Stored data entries
(** A product of two positive mantissas is rounded to a zero, an
    infinity or a finite number with the sign given. *)
Lemma binary_round_aux_sign_kept (s : bool) (m e : Z) (l : location) :
  0 <= m ->
  let r := binary_round_aux prec emax s m e l in
  r = S754_zero s \/ r = S754_infinity s \/ exists m' e', r = S754_finite s m' e'.
Proof.
  intros Hm. cbv zeta. unfold binary_round_aux.
  destruct (shr_fexp_m m e l Hm) as [Ha _].
  destruct (shr_fexp prec emax m e l) as [mrs' e1]. simpl in Ha.
  set (q := round_nearest_even (shr_m mrs') (loc_of_shr_record mrs')).
  assert (0 <= shr_m mrs') as Ha0 by (rewrite Ha; now apply div_pow2_nonneg).
  assert (q = shr_m mrs' \/ q = shr_m mrs' + 1) as Hq
      by apply round_nearest_even_cases.
  assert (0 <= q) as Hq0 by lia.
  destruct (shr_fexp_m q e1 loc_Exact Hq0) as [Ha2 _].
  destruct (shr_fexp prec emax q e1 loc_Exact) as [mrs'' e2]. simpl in Ha2.
  pose proof (div_pow2_nonneg q (Z.max 0 (fexp prec emax (Zdigits2 q + e1) - e1)) Hq0).
  destruct (shr_m mrs'') as [|m2|m2]; [now left| |lia].
  destruct (e2 <=? emax - prec); [right; right; eauto | right; now left].
Qed.

End RoundedFacts.

(** ** Numbers: the order *)

Section OrderFacts.

Lemma bounded_digits (m : positive) (e : Z) :
  bounded prec emax m e = true ->
  Zdigits2 (Zpos m) <= 53 /\ -1074 <= e <= 971
  /\ (e = -1074 \/ Zdigits2 (Zpos m) = 53).
Proof.
  intros H. apply bounded_canonical in H. destruct H as [Hc He].
  rewrite fexp_spec in Hc. unfold emax, prec in He. lia.
Qed.

Lemma pow2_split (a b : Z) : 0 <= a -> 0 <= b -> 2 ^ (a + b) = 2 ^ a * 2 ^ b.
Proof. intros. now apply Z.pow_add_r. Qed.

(** On numbers of the format the comparison of [SpecFloat] compares the
    values. *)
Lemma SFcompare_scaled (m1 m2 : positive) (e1 e2 c : Z) :
  bounded prec emax m1 e1 = true -> bounded prec emax m2 e2 = true ->
  c <= e1 -> c <= e2 ->
  SFcompare (S754_finite false m1 e1) (S754_finite false m2 e2)
  = Some (Zpos m1 * 2 ^ (e1 - c) ?= Zpos m2 * 2 ^ (e2 - c)).
Proof.
  intros H1 H2 Hc1 Hc2.
  destruct (bounded_digits _ _ H1) as (Hd1 & He1 & Hn1).
  destruct (bounded_digits _ _ H2) as (Hd2 & He2 & Hn2).
  pose proof (Zdigits2_bounds (Zpos m1) ltac:(lia)) as [Hl1 Hu1].
  pose proof (Zdigits2_bounds (Zpos m2) ltac:(lia)) as [Hl2 Hu2].
  assert (Zpos m1 < 2 ^ 53) as Hm1.
  { eapply Z.lt_le_trans; [exact Hu1|]. apply Z.pow_le_mono_r; lia. }
  assert (Zpos m2 < 2 ^ 53) as Hm2.
  { eapply Z.lt_le_trans; [exact Hu2|]. apply Z.pow_le_mono_r; lia. }
  simpl SFcompare. f_equal.
  destruct (Z.compare_spec e1 e2) as [Heq|Hlt|Hgt].
  - subst e2.
    assert (0 < 2 ^ (e1 - c)) by (apply Z.pow_pos_nonneg; lia).
    rewrite <- Zmult_compare_compat_r by lia. reflexivity.
  - symmetry. apply Z.compare_lt_iff.
    assert (Zdigits2 (Zpos m2) = 53) as Hd by lia. rewrite Hd in Hl2.
    replace (e2 - c) with ((e2 - e1 - 1) + 1 + (e1 - c)) by lia.
    rewrite !pow2_split by lia.
    assert (0 < 2 ^ (e2 - e1 - 1)) by (apply Z.pow_pos_nonneg; lia).
    assert (0 < 2 ^ (e1 - c)) by (apply Z.pow_pos_nonneg; lia).
    change (2 ^ (53 - 1)) with 4503599627370496 in Hl2.
    change (2 ^ 53) with 9007199254740992 in Hm1.
    change (2 ^ 1) with 2.
    set (A := 2 ^ (e1 - c)) in *. set (B := 2 ^ (e2 - e1 - 1)) in *.
    assert (9007199254740992 <= Zpos m2 * B * 2) as Hbig by nia.
    apply Z.lt_le_trans with (9007199254740992 * A); [nia|].
    replace (Zpos m2 * (B * 2 * A)) with (Zpos m2 * B * 2 * A) by ring.
    apply Z.mul_le_mono_nonneg_r; lia.
  - symmetry. apply Z.compare_gt_iff.
    assert (Zdigits2 (Zpos m1) = 53) as Hd by lia. rewrite Hd in Hl1.
    replace (e1 - c) with ((e1 - e2 - 1) + 1 + (e2 - c)) by lia.
    rewrite !pow2_split by lia.
    assert (0 < 2 ^ (e1 - e2 - 1)) by (apply Z.pow_pos_nonneg; lia).
    assert (0 < 2 ^ (e2 - c)) by (apply Z.pow_pos_nonneg; lia).
    change (2 ^ (53 - 1)) with 4503599627370496 in Hl1.
    change (2 ^ 53) with 9007199254740992 in Hm2.
    change (2 ^ 1) with 2.
    set (A := 2 ^ (e2 - c)) in *. set (B := 2 ^ (e1 - e2 - 1)) in *.
    assert (9007199254740992 <= Zpos m1 * B * 2) as Hbig by nia.
    apply Z.lt_le_trans with (9007199254740992 * A); [nia|].
    replace (Zpos m1 * (B * 2 * A)) with (Zpos m1 * B * 2 * A) by ring.
    apply Z.mul_le_mono_nonneg_r; lia.
Qed.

→ **REQUIRED ACTION**: Scan the records above for the word "change". Copy each line that has it.

→ **REPLY**:
    change (2 ^ (53 - 1)) with 4503599627370496 in Hl2.
    change (2 ^ 53) with 9007199254740992 in Hm1.
    change (2 ^ 1) with 2.
    change (2 ^ (53 - 1)) with 4503599627370496 in Hl1.
    change (2 ^ 53) with 9007199254740992 in Hm2.
    change (2 ^ 1) with 2.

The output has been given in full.